The release of gonadotropin and growth hormone from goldfish pituitary cells has been shown to be dependent on the entry of extracellular Ca2+ through voltage-sensitive Ca2+ channels by pharmacological studies. As a first step to further investigate the involvement of voltage-dependent ion channels in the regulation of anterior pituitary hormone release in the goldfish, cell excitability and voltage-dependent ion currents were characterized using tight-seal whole-cell recordings in dispersed goldfish pituitary cells. Cultured goldfish pituitary cells had an average membrane potential of -36 ± 3 mV. When held at membrane potentials more negative than -60 mV, these cells were excitable, responding to depolarizing current pulses or anode break with the firing of single action potentials. Results from total current voltage-clamp recordings suggested that all goldfish pituitary cells possess voltage-dependent Na+, Ca2+, and K+ currents. These currents were further characterized independently under isolated current recording conditions. The rapid, transient Na+ current activated at voltages more positive than -40 mV and was sensitive to tetrodotoxin.
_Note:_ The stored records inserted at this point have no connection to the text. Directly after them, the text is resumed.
(* ===== verification/Syscall.v ===== *)
(** * The system-call dispatcher and the calls on processes

    [syscall_dispatcher] of [src/kernel/arch/x64/trap/syscall_entry.cpp] and the calls of
    [src/kernel/lib/syscall] that work on processes and their memory: [sys_proc.cpp], [sys_sleep.cpp],
    [sys_prctl.cpp], [sys_thread.cpp] and those of [sys_mem.cpp] in [Exec.v].  The state is the scheduler with
    the virtual memory manager below it, and the words of the kernel stacks.

    The calls on files are those of [SysFd.v], whose state is the file system: the dispatcher gets them, and
    [sys_execve], which starts by reading a file, as an argument.  [Return] with a value is the return of the
    dispatcher, [Switch] the end of the call's first part on the CPU. *)

From S2P Require Import Prelude Bytes Cpu Spinlock Pmm Vmm VmmTree VmmProofs VmmFree VmmSpace VmmTheorems.
From S2P Require Import KVector KHeap KList Process SchedInv Scheduler SchedProofs SchedOps UserSpace Elf Exec.

#[local] Coercion Z.of_nat : nat >-> Z.

(** [int] from a register. *)
Definition as_int (z : Z) : Z := let w := wrap32 z in if w <? 2 ^ 31 then w else w - 2 ^ 32.

(** The calls with their arguments as the handlers see them. *)
Inductive call :=
| SysRead (fd buffer count : Z)
| SysWrite (fd buffer count : Z)
| SysOpen (path flags : Z)
| SysClose (fd : Z)
| SysStat (path stat : Z)
| SysFstat (fd stat : Z)
| SysLseek (fd offset whence : Z)
| SysPause
| SysNanosleep (ns : Z)
| SysGetpid
| SysMmap (addr length prot flags fd offset : Z)
| SysMunmap (addr length : Z)
| SysIoctl (fd request arg : Z)
| SysReadv (fd iov iovcnt : Z)
| SysWritev (fd iov iovcnt : Z)
| SysBrk (addr : Z)
| SysExit (status : Z)
| SysGetcwd (buffer size : Z)
| SysChdir (path : Z)
| SysMkdir (path mode : Z)
| SysArchPrctl (code addr : Z)
| SysSetTidAddress (tidptr : Z)
| SysFchdir (fd : Z)
| SysFcntl (fd cmd arg : Z)
| SysGetdents64 (fd buffer count : Z)
| SysFork
| SysVfork
| SysWait4 (pid wstatus options unused : Z)
| SysExecve (path argv envp : Z).

(** The [switch] of the dispatcher. *)
Definition decode_call (num arg1 arg2 arg3 arg4 arg5 arg6 : Z) : option call :=
  match num with
  | 0 => Some (SysRead (as_int arg1) arg2 arg3)
  | 1 => Some (SysWrite (as_int arg1) arg2 arg3)
  | 2 => Some (SysOpen arg1 (as_int arg2))
  | 3 => Some (SysClose (as_int arg1))
  | 4 => Some (SysStat arg1 arg2)
  | 5 => Some (SysFstat (as_int arg1) arg2)
  | 8 => Some (SysLseek (as_int arg1) arg2 (as_int arg3))
  | 34 => Some SysPause
  | 35 => Some (SysNanosleep arg1)
  | 39 => Some SysGetpid
  | 9 => Some (SysMmap arg1 arg2 (as_int arg3) (as_int arg4) (as_int arg5) arg6)
  | 11 => Some (SysMunmap arg1 arg2)
  | 16 => Some (SysIoctl (as_int arg1) arg2 arg3)
  | 19 => Some (SysReadv (as_int arg1) arg2 (as_int arg3))
  | 20 => Some (SysWritev (as_int arg1) arg2 (as_int arg3))
  | 12 => Some (SysBrk arg1)
  | 60 | 231 => Some (SysExit (as_int arg1))
  | 79 => Some (SysGetcwd arg1 arg2)
  | 80 => Some (SysChdir arg1)
  | 83 => Some (SysMkdir arg1 (as_int arg2))
  | 158 => Some (SysArchPrctl (as_int arg1) arg2)
  | 218 => Some (SysSetTidAddress arg1)
  | 81 => Some (SysFchdir (as_int arg1))
  | 72 => Some (SysFcntl (as_int arg1) (wrap32 arg2) arg3)
  | 217 => Some (SysGetdents64 (as_int arg1) arg2 (wrap32 arg3))
  | 57 => Some SysFork
  | 58 => Some SysVfork
  | 61 => Some (SysWait4 (as_int arg1) arg2 (as_int arg3) arg4)
  | 59 => Some (SysExecve arg1 arg2 0)
  | _ => None
  end.

Definition ENOSYS : Z := 38.
Definition ARCH_SET_FS : Z := 0x1002.
Definition ARCH_GET_FS : Z := 0x1003.

Definition with_syscall_frame (frame : Z) (p : Process) : Process :=
  with_frames (p_kernel_rsp p) (kernel_rsp_saved p) (context_frame p) frame p.
Definition with_fs (fs : Z) (p : Process) : Process := with_start (p_user_rsp p) (entry p) fs (tidptr p) p.
Definition with_tid (tid : Z) (p : Process) : Process := with_start (p_user_rsp p) (entry p) (fs_base p) tid p.

Section calls.
Context {P : Type} `{!SchedulerPolicy P}.
(** The clock and the nodes of the process list as for the scheduler; where the stack pointer of the caller is
    when it gives up the CPU; and what [fork] gets from the allocator and from [g_pid]. *)
Context (new_addr : gmap Z (lnode Z) → Z) (time : nat → Z) (rsp : Z).
Context (forked_entry : Z) (g : Process) (new_pid new_stack new_object : Z).

Record ksys := mk_ksys {
  k_sched : sched (P := P);
  k_stacks : gmap Z Z;
}.

Context (elsewhere : call → M ksys (control * option Z)).

Definition in_sched {A} (m : M sched A) : M ksys A := zoom k_sched (λ s k, mk_ksys s (k_stacks k)) m.
(** A method of the process [this]. *)
Definition in_process {A} (this : Z) (m : M exec A) : M ksys A :=
  d ← in_sched (proc this);
  zoom (λ k, mk_exec (sc_vm (k_sched k)) d (k_stacks k))
    (λ x k, mk_ksys (with_procs (insert this (x_proc x)) (with_vm (x_vm x) (k_sched k))) (x_stack x)) m.

Definition returns (m : M ksys Z) : M ksys (control * option Z) := v ← m; mret (Return, Some v).
Definition switches (m : M ksys control) (v : Z) : M ksys (control * option Z) := c ← m; mret (c, Some v).

(** ** The calls *)

Definition sys_getpid : M ksys Z :=
  this ← in_sched (in_cpu current_process);
  d ← in_sched (proc this);
  mret (pid d).

Definition sys_fork : M ksys Z :=
  this ← in_sched (in_cpu current_process);
  forked ← in_process this (fork this forked_entry g new_pid new_stack);
  _ ← in_sched (spawn new_addr new_object forked);
  mret (pid forked).

Definition sys_vfork : M ksys Z := mret (-1).

Definition sys_wait4 (child : Z) : M ksys (control * option Z) := in_sched (yield_to_child time rsp child).

Definition sys_exit (status : Z) : M ksys control :=
  this ← in_sched (in_cpu current_process);
  _ ← in_sched (update this (with_exit_status status));
  in_sched (yield_zombie time).

Definition sys_pause : M ksys control := in_sched (yield_blocked time rsp SIGNAL).
Definition sys_sleep_ns (ns : Z) : M ksys control := in_sched (yield_sleep_ns time rsp ns).

Definition sys_arch_prctl (code addr : Z) : M ksys Z :=
  this ← in_sched (in_cpu current_process);
  if code =? ARCH_SET_FS then
    _ ← in_sched (set_fs_base addr);
    _ ← in_sched (update this (with_fs addr));
    mret 0
  else if code =? ARCH_GET_FS then d ← in_sched (proc this); mret (fs_base d)
  else mret 0.

Definition sys_set_tid_address (tidptr : Z) : M ksys Z :=
  this ← in_sched (in_cpu current_process);
  _ ← in_sched (update this (with_tid tidptr));
  d ← in_sched (proc this);
  mret (pid d).

Definition current_memory (m : M exec Z) : M ksys Z :=
  this ← in_sched (in_cpu current_process);
  in_process this m.

(** The value a call that was switched away returns when it runs again; [sys_exit] does not. *)
Definition serve (c : call) : M ksys (control * option Z) :=
  match c with
  | SysPause => switches sys_pause 0
  | SysNanosleep ns => switches (sys_sleep_ns ns) 0
  | SysGetpid => returns sys_getpid
  | SysMmap _ length _ flags _ _ => returns (current_memory (sys_mmap length flags))
  | SysMunmap addr length => returns (current_memory (sys_munmap addr length))
  | SysBrk addr => returns (current_memory (sys_brk addr))
  | SysExit status => c ← sys_exit status; mret (c, None)
  | SysArchPrctl code addr => returns (sys_arch_prctl code addr)
  | SysSetTidAddress tidptr => returns (sys_set_tid_address tidptr)
  | SysFork => returns sys_fork
  | SysVfork => returns sys_vfork
  | SysWait4 child _ _ _ => sys_wait4 child
  | _ => elsewhere c
  end.

(** Members of the [SyscallFrame] at [frame], by the number of their word. *)
Definition frame_word (frame i : Z) : M ksys Z :=
  w ← gets (λ k, k_stacks k !! (frame + 8 * i)); of_option w.

Definition syscall_dispatcher (frame : Z) : M ksys (control * option Z) :=
  this ← in_sched (in_cpu current_process);
  _ ← in_sched (update this (with_syscall_frame frame));
  num ← frame_word frame 14;
  arg1 ← frame_word frame 9;
  arg2 ← frame_word frame 10;
  arg3 ← frame_word frame 11;
  arg4 ← frame_word frame 5;
  arg5 ← frame_word frame 7;
  arg6 ← frame_word frame 6;
  match decode_call num arg1 arg2 arg3 arg4 arg5 arg6 with
  | Some c => serve c
  | None => mret (Return, Some (- ENOSYS))
  end.
End calls.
The steady state inactivation of this Na+ current was also voltage-dependent; at the measured resting potential, ≥50% of the Na+ current was not available for activation. The voltage-dependence and activation kinetics of the tetraethylammonium-sensitive K+ current resembled those of the delayed rectifier K+ current. The K+ current activated slowly at potentials more positive than -40 mV, and showed little inactivation over the duration of a 1-sec depolarizing pulse. Steady-state inactivation characteristics indicated that ≤50% of the K+ current was inactivated at resting potentials. Experiments with 4-aminopyridine indicated the presence of an early transient K+ current that activated in a similar voltage range as the delayed rectifier current. Using barium as the charge carrier to measure Ca2+ currents, a high-voltage activated, long-lasting Ca2+ current was revealed. This "L-type" Ca2+ current activated at potentials more positive than -30 mV and was inhibited by verapamil and nifedipine. This study indicates that goldfish pituitary cells possess the electrophysiological properties required for the participation of voltage-sensitive ion channels in the regulation of hormone release. © 1993 by Academic Press, Inc.